(** * Halix action SDK (src/src/index.ts): a shallow embedding

    The SDK is a TypeScript module; its functions work on untyped JavaScript
    values ([any]).  The embedding has three layers:

    - the JavaScript values the SDK handles and the language operations it
      applies to them (truthiness, property reads, [typeof], [<], string
      methods, [JSON.stringify], [Array.prototype.sort]);
    - the module state of the SDK (the exported [let] bindings), passed
      explicitly;
    - the SDK functions themselves, under the names they have in the source.

    Domain of values.  Values are [undefined] and JSON data: [null], booleans,
    numbers, strings, arrays and plain objects.  Numbers are the integers
    (written as [Z]; they stand for Numbers up to the safe integers, of
    magnitude at most 2^53 - 1, and the conversions between numbers and text
    are those of the safe integers), [NaN], the two infinities and negative
    zero; there are no fractional numbers.  Strings are sequences of code
    units below 256.  Objects are lists of own data properties in enumeration
    order, with distinct keys.  No value of this domain is a boxed [String],
    a function, a getter or a proxy.

    Property reads.  [getProp] resolves the own properties of a value
    ([length] and the indices for strings and arrays).  A name that the host
    finds on a built-in prototype ([constructor], [toString], ...) leads to a
    function or an object outside the domain, and from there a further read
    may even throw; [getProp] is no model of such reads.  The statements
    about reads either fix the names that are read, or are equations that
    hold whatever a read returns. *)

From Stdlib Require Import ZArith NArith Ascii String List Bool Lia Permutation Sorted.
From Stdlib Require Import DecimalString DecimalFacts DecimalPos DecimalN DecimalZ.
From stdpp Require Import base option list strings gmap.

Import ListNotations.
Local Open Scope string_scope.
Local Open Scope Z_scope.

#[local] Arguments String.append !_ _ / : simpl nomatch.

(** ** JavaScript values *)

Inductive JSNumber : Type :=
| NaN
| PosInfinity
| NegInfinity
| NegZero
| Int (z : Z).

Unset Elimination Schemes.
Inductive JSValue : Type :=
| VUndefined
| VNull
| VBool (b : bool)
| VNumber (n : JSNumber)
| VString (s : string)
| VArray (elems : list JSValue)
| VObject (fields : list (string * JSValue)).
Set Elimination Schemes.

(** Errors a call can throw (or an [async] call can reject with). *)
Inductive JSError : Type :=
| TypeError (msg : string)
| SyntaxError (msg : string)
| Rejection (reason : JSValue).

(** Outcome of evaluating an expression that may throw. *)
Inductive Completion (A : Type) : Type :=
| Normal (a : A)
| Throw (e : JSError).
Arguments Normal {A} a.
Arguments Throw {A} e.

#[global] Instance Completion_ret : MRet Completion := fun A a => Normal a.
#[global] Instance Completion_bind : MBind Completion := fun A B k c =>
  match c with
  | Normal a => k a
  | Throw e => Throw e
  end.

(** Number and string literals *)
Definition num (z : Z) : JSValue := VNumber (Int z).
Definition str (s : string) : JSValue := VString s.

(** *** Truthiness (ToBoolean) and typeof *)

Definition truthy (v : JSValue) : bool :=
  match v with
  | VUndefined | VNull => false
  | VBool b => b
  | VNumber NaN | VNumber NegZero => false
  | VNumber (Int z) => negb (z =? 0)
  | VNumber _ => true
  | VString s => negb (String.eqb s "")
  | VArray _ | VObject _ => true
  end.
(** * WhatsApp Gateway (FastAPI front end): message relay, health and
    connector endpoints of [src/fastapi/app/main.py] and
    [src/fastapi/app/main.old.py], shallowly embedded. *)

From Stdlib Require Import String ZArith Lia Arith DecimalString List.
Import ListNotations.
Open Scope string_scope.
Open Scope list_scope.
Open Scope bool_scope.
Set Warnings "-register-all".

(* ------------------------------------------------------------------ *)
(** ** JSON values and Python dictionaries *)

(** A JSON value as [r.json()] / [json.loads] produce it. *)
Inductive json : Type :=
| JNull
| JBool (b : bool)
| JNum (z : Z)
| JStr (s : string)
| JArr (xs : list json)
| JObj (fields : list (string * json)).

(** [dict.get(k)] on the dict built from a JSON object: the last
    occurrence of a key wins (as in [json.loads]); a missing key gives
    [None], i.e. [JNull]. *)
Fixpoint dict_lookup (fs : list (string * json)) (k : string) : option json :=
  match fs with
  | [] => None
  | (k', v) :: rest =>
      match dict_lookup rest k with
      | Some w => Some w
      | None => if String.eqb k k' then Some v else None
      end
  end.

Definition dict_get (fs : list (string * json)) (k : string) : json :=
  match dict_lookup fs k with Some v => v | None => JNull end.

(** Python truthiness of a decoded JSON value. *)
Definition truthy (v : json) : bool :=
  match v with
  | JNull => false
  | JBool b => b
  | JNum z => negb (Z.eqb z 0)
  | JStr s => negb (String.eqb s "")
  | JArr xs => match xs with [] => false | _ => true end
  | JObj fs => match fs with [] => false | _ => true end
  end.

(* ------------------------------------------------------------------ *)
(** ** Exceptions and endpoint outcomes *)

(** Exceptions that can leave a handler. *)
Inductive exn : Type :=
| ConnectError                  (** httpx transport failure *)
| HTTPStatusError (code : Z)    (** raised by [r.raise_for_status()] *)
| JSONDecodeError               (** [r.json()] / [json.loads] failure *)
| AttributeError                (** [.get] on a non-dict *)
| QRRenderError                 (** [qrcode.make] / PNG encoding failure *)
| ResponseError.                (** redis-py: an error reply of Redis *)

(** What a FastAPI handler produces: a return value, an
    [HTTPException(code)] (request validation failures are the framework's
    422), or an exception escaping the handler. *)
Inductive response (B : Type) : Type :=
| Ok (body : B)
| HttpErr (code : Z)
| Uncaught (e : exn).
Arguments Ok {B} body.
Arguments HttpErr {B} code.
Arguments Uncaught {B} e.

(** The HTTP status the client sees: an uncaught exception is served by
    the framework as 500. *)
Definition served_status {B} (r : response B) : Z :=
  match r with
  | Ok _ => 200
  | HttpErr c => c
  | Uncaught _ => 500
  end.

(** FastAPI [Query(..., ge=lo, le=hi)] check on an [int] parameter. *)
Definition query_ok (ge le : option Z) (v : Z) : bool :=
  match ge with Some lo => Z.leb lo v | None => true end &&
  match le with Some hi => Z.leb v hi | None => true end.

(* ------------------------------------------------------------------ *)
(** ** The Redis list [QUEUE_KEY]

    The list value, head (index 0) first, as LRANGE numbers it. *)
Definition rlist := list string.

Definition QUEUE_KEY := "whatsapp:messages:incoming".

(** LLEN *)
Definition llen (l : rlist) : nat := length l.

(** RPOP: removes and returns the tail element, [None] (nil) on an empty
    list. *)
Definition rpop (l : rlist) : option string * rlist :=
  match l with
  | [] => (None, [])
  | _ => (Some (List.last l ""), List.removelast l)
  end.

(** LRANGE start end, with Redis' index normalisation. *)
Definition lrange {A} (l : list A) (start stop : Z) : list A :=
  let len := Z.of_nat (length l) in
  let s := if Z.ltb start 0 then (len + start)%Z else start in
  let e := if Z.ltb stop 0 then (len + stop)%Z else stop in
  let s := if Z.ltb s 0 then 0%Z else s in
  if Z.ltb e s || Z.leb len s then []
  else
    let e := if Z.leb len e then (len - 1)%Z else e in
    firstn (Z.to_nat (e - s + 1)) (skipn (Z.to_nat s) l).

(** Redis parses an integer argument as a signed 64-bit value and replies
    [ERR value is not an integer or out of range] otherwise. *)
Definition int64_ok (z : Z) : bool := (- 2^63 <=? z)%Z && (z <? 2^63)%Z.

(** The LRANGE command: [None] is Redis' error reply, raised by redis-py
    as [ResponseError]. *)
Definition lrange_cmd {A} (l : list A) (start stop : Z) : option (list A) :=
  if int64_ok start && int64_ok stop then Some (lrange l start stop) else None.

(** A pipeline (MULTI/EXEC) of [n] RPOPs: the replies in order and the
    list after the batch. *)
Fixpoint rpop_n (n : nat) (l : rlist) : list (option string) * rlist :=
  match n with
  | O => ([], l)
  | S k =>
      let (r, l1) := rpop l in
      let (rs, l2) := rpop_n k l1 in
      (r :: rs, l2)
  end.

(** [if r] on a reply of type [Optional[str]]: [None] and [""] are
    dropped. *)
Definition keep_reply (r : option string) : list string :=
  match r with
  | Some s => if String.eqb s "" then [] else [s]
  | None => []
  end.

Definition present (rs : list (option string)) : list string :=
  flat_map keep_reply rs.

(** [if i] on an LRANGE item. *)
Definition nonempty (items : list string) : list string :=
  filter (fun s => negb (String.eqb s "")) items.

(** The body [{"messages": msgs, "count": len(msgs)}]. *)
Record messages_body (V : Type) : Type := MessagesBody {
  messages : list V;
  count : Z
}.
Arguments MessagesBody {V} messages count.
Arguments messages {V} _.
Arguments count {V} _.

(** [{"queue_length": n, "queue_key": QUEUE_KEY}] *)
Record queue_status_body : Type := QueueStatusBody {
  queue_length : Z;
  queue_key : string
}.

Section Queue.
(** Decoded message values and [json.loads] on a stored string
    ([None] when it raises). *)
Variable V : Type.
Variable loads : string -> option V.

(** [[json.loads(i) for i in items]]: the first failure raises. *)
Fixpoint loads_all (xs : list string) : option (list V) :=
  match xs with
  | [] => Some []
  | x :: rest =>
      match loads x with
      | None => None
      | Some v => match loads_all rest with
                  | Some vs => Some (v :: vs)
                  | None => None
                  end
      end
  end.

Definition messages_response (raw : list string)
  : response (messages_body V) :=
  match loads_all raw with
  | Some msgs => Ok (MessagesBody msgs (Z.of_nat (length msgs)))
  | None => Uncaught JSONDecodeError
  end.

(** [GET /messages/status] *)
Definition queue_status (st : rlist) : response queue_status_body * rlist :=
  (Ok (QueueStatusBody (Z.of_nat (llen st)) QUEUE_KEY), st).

(** Body of [peek]: LRANGE, drop empty items, decode.  An error reply of
    LRANGE escapes the handler. *)
Definition peek_handler (start stop : Z) (st : rlist)
  : response (messages_body V) * rlist :=
  match lrange_cmd st start stop with
  | Some items => (messages_response (nonempty items), st)
  | None => (Uncaught ResponseError, st)
  end.

(** [GET /messages/peek?start&end] with [end: Query(9, le=99)]: FastAPI
    answers 422 before the handler runs when the bound fails. *)
Definition peek (start stop : Z) (st : rlist)
  : response (messages_body V) * rlist :=
  if negb (query_ok None (Some 99%Z) stop) then (HttpErr 422%Z, st)
  else peek_handler start stop st.

(** Body of [pop]: a pipeline of [count] RPOPs, drop nil and empty
    replies, decode. *)
Definition pop_handler (n : Z) (st : rlist)
  : response (messages_body V) * rlist :=
  let (results, st') := rpop_n (Z.to_nat n) st in
  (messages_response (present results), st').

(** [POST /messages/pop?count] with [count: Query(10, ge=1, le=100)]. *)
Definition pop (n : Z) (st : rlist) : response (messages_body V) * rlist :=
  if negb (query_ok (Some 1%Z) (Some 100%Z) n) then (HttpErr 422%Z, st)
  else pop_handler n st.

End Queue.

(** Modelled from the spec: the append side of the queue (the connector's
    ingestion, not in [src/]).  [pop] is specified to return the oldest
    envelopes and [peek] the most recent first; with RPOP on the tail and
    LRANGE from the head this places each new envelope at the head of the
    list (LPUSH of its JSON text). *)
Definition append {V} (dumps : V -> string) (e : V) (st : rlist) : rlist :=
  dumps e :: st.

(** A store built by appending [hist] (oldest first) to the empty list. *)
Definition store_of {V} (dumps : V -> string) (hist : list V) : rlist :=
  fold_left (fun st e => append dumps e st) hist [].

(* ------------------------------------------------------------------ *)
(** ** Clients of the queue: a sequence of appends and pops *)

Section Trace.
Variable V : Type.
Variable dumps : V -> string.
Variable loads : string -> option V.

Inductive op : Type :=
| OpAppend (e : V)
| OpPop (n : Z).

(** Runs the operations in order; collects the messages of every pop that
    answered with a body. *)
Fixpoint run (ops : list op) (st : rlist) : list (list V) * rlist :=
  match ops with
  | [] => ([], st)
  | OpAppend e :: rest => run rest (append dumps e st)
  | OpPop n :: rest =>
      let (r, st1) := pop V loads n st in
      let (rs, st2) := run rest st1 in
      match r with
      | Ok b => (messages b :: rs, st2)
      | _ => (rs, st2)
      end
  end.

(** The envelopes appended by [ops], in order. *)
Fixpoint appended (ops : list op) : list V :=
  match ops with
  | [] => []
  | OpAppend e :: rest => e :: appended rest
  | OpPop _ :: rest => appended rest
  end.

End Trace.
Arguments OpAppend {V} e.
Arguments OpPop {V} n.
Arguments appended {V} ops.

(** A toy codec used to instantiate the theorems on concrete inputs:
    every encoding is non-empty and decodes back. *)
Definition dumps_tag (s : string) : string := String (Ascii.ascii_of_nat 120) s.

Definition loads_tag (s : string) : option string :=
  match s with
  | String _ r => Some r
  | EmptyString => None
  end.

(** A decoder that also rejects texts not produced by [dumps_tag]. *)
Definition loads_strict (s : string) : option string :=
  match s with
  | String c r => if Ascii.eqb c (Ascii.ascii_of_nat 120) then Some r else None
  | EmptyString => None
  end.

(* ------------------------------------------------------------------ *)
(** ** The connector (BAILEYS_URL) and the endpoints that call it *)

(** What one HTTP call to the connector gives the helper functions. *)
Inductive conn_result : Type :=
| CReply (body : json)   (** 2xx with a JSON body *)
| CStatus (code : Z)     (** non-2xx: [r.raise_for_status()] raises *)
| CUnreachable           (** transport failure or timeout in httpx *)
| CBadBody.              (** 2xx whose body is not JSON: [r.json()] raises *)

(** The connector's answer to [GET path] and to [POST path json]. *)
Definition connector_get := string -> conn_result.
Definition connector_post := string -> json -> conn_result.

(** The exception a failed call raises out of the helper. *)
Definition call_result (r : conn_result) : response json :=
  match r with
  | CReply j => Ok j
  | CStatus c => Uncaught (HTTPStatusError c)
  | CUnreachable => Uncaught ConnectError
  | CBadBody => Uncaught JSONDecodeError
  end.

Definition baileys_get (get : connector_get) (path : string) : response json :=
  call_result (get path).

Definition baileys_post (post : connector_post) (path : string) (data : json)
  : response json :=
  call_result (post path data).

(** [try: ... except Exception as e: raise HTTPException(503, ...)] *)
Definition or_503 (r : response json) : response json :=
  match r with
  | Ok j => Ok j
  | HttpErr c => HttpErr c
  | Uncaught _ => HttpErr 503%Z
  end.

(** [GET /status] (main.py) *)
Definition status (get : connector_get) : response json :=
  or_503 (baileys_get get "/status").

What is expected => Please copy, exactly as written, every line in the listing above from the line with "Local Open Scope string_scope." up to and including the line with "(** Outcome of".

Written response =>
Local Open Scope string_scope.
Local Open Scope Z_scope.

#[local] Arguments String.append !_ _ / : simpl nomatch.

(** ** JavaScript values *)

Inductive JSNumber : Type :=
| NaN
| PosInfinity
| NegInfinity
| NegZero
| Int (z : Z).

Unset Elimination Schemes.
Inductive JSValue : Type :=
| VUndefined
| VNull
| VBool (b : bool)
| VNumber (n : JSNumber)
| VString (s : string)
| VArray (elems : list JSValue)
| VObject (fields : list (string * JSValue)).
Set Elimination Schemes.

(** Errors a call can throw (or an [async] call can reject with). *)
Inductive JSError : Type :=
| TypeError (msg : string)
| SyntaxError (msg : string)
| Rejection (reason : JSValue).

(** Outcome of evaluating an expression that may throw. *)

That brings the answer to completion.